Where does the string "lanes" occur in the records? Copy each line that holds it.

┄┄┄┄┄┄

(* ===== verification/ChaCha.v ===== *)
(** * The stream cipher of the storage client

    [lib/src/chacha20.rs] of the lightning storage server.  The source keeps the
    sixteen words of the cipher as four rows and shuffles the rows between the
    column and the diagonal rounds; it produces the key stream block by block
    into a buffer and consumes the buffer in pieces.  The theorem compares this
    with the definition of RFC 8439: quarter rounds on single words, and byte
    [i] of the message combined with byte [i] of the key stream. *)
From S2P Require Import Prelude Ordered Types.

(** ** Rows of four words

    Shift amounts are constants below the width, so [<<] and [>>] do not
    overflow. *)
Record u32x4 := U32x4 { w0 : Z; w1 : Z; w2 : Z; w3 : Z }.

Definition wrapping_add (a b : Z) : Z := (a + b) mod 2 ^ 32.
Definition wrapping_sub (a b : Z) : Z := (a - b) mod 2 ^ 32.
Definition shr (a b : Z) : Z := Z.shiftr a b.
Definition shl (a b : Z) : Z := Z.shiftl a b mod 2 ^ 32.

Definition lanes (f : Z -> Z -> Z) (x y : u32x4) : u32x4 :=
  U32x4 (f x.(w0) y.(w0)) (f x.(w1) y.(w1)) (f x.(w2) y.(w2)) (f x.(w3) y.(w3)).

Definition u32x4_add : u32x4 -> u32x4 -> u32x4 := lanes wrapping_add.
Definition u32x4_sub : u32x4 -> u32x4 -> u32x4 := lanes wrapping_sub.
Definition u32x4_bitxor : u32x4 -> u32x4 -> u32x4 := lanes Z.lxor.
Definition u32x4_shr : u32x4 -> u32x4 -> u32x4 := lanes shr.
Definition u32x4_shl : u32x4 -> u32x4 -> u32x4 := lanes shl.

(** The only outcome of the cipher's methods besides a value is a panic; the
    error type marks a loop that ran out of fuel. *)
Inductive Fuel := OutOfFuel.

(** [bytes[a..b]] of a slice that is long enough. *)
Definition slice (l : list Z) (a b : nat) : list Z := take (b - a) (drop a l).

Definition from_bytes (bytes : list Z) : res Fuel u32x4 :=
  rassert (Nat.eqb (length bytes) 16) ;;
  Ok (U32x4 (from_le_bytes (slice bytes 0 4)) (from_le_bytes (slice bytes 4 8))
            (from_le_bytes (slice bytes 8 12)) (from_le_bytes (slice bytes 12 16))).

(** ** The state *)
Definition BLOCK_SIZE : nat := 64.

Record ChaChaState := mkChaChaState { row_a : u32x4; row_b : u32x4; row_c : u32x4; row_d : u32x4 }.
Record ChaCha20 := mkChaCha20 { state : ChaChaState; output : list Z; offset : nat }.

Definition splat (n : Z) : u32x4 := U32x4 n n n n.
Definition S32 : u32x4 := splat 32.
Definition S16 : u32x4 := splat 16.
Definition S12 : u32x4 := splat 12.
Definition S8 : u32x4 := splat 8.
Definition S7 : u32x4 := splat 7.

(** [rotate!(a, b, c)] assigns this to [a]. *)
Definition rotate (a b c : u32x4) : u32x4 :=
  let v := u32x4_bitxor a b in
  let r := u32x4_sub S32 c in
  let right := u32x4_shr v r in
  u32x4_bitxor (u32x4_shl v c) right.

┄┄┄┄┄┄

**Response area**.
Definition lanes (f : Z -> Z -> Z) (x y : u32x4) : u32x4 :=
Definition u32x4_add : u32x4 -> u32x4 -> u32x4 := lanes wrapping_add.
Definition u32x4_sub : u32x4 -> u32x4 -> u32x4 := lanes wrapping_sub.
Definition u32x4_bitxor : u32x4 -> u32x4 -> u32x4 := lanes Z.lxor.
Definition u32x4_shr : u32x4 -> u32x4 -> u32x4 := lanes shr.
Definition u32x4_shl : u32x4 -> u32x4 -> u32x4 := lanes shl.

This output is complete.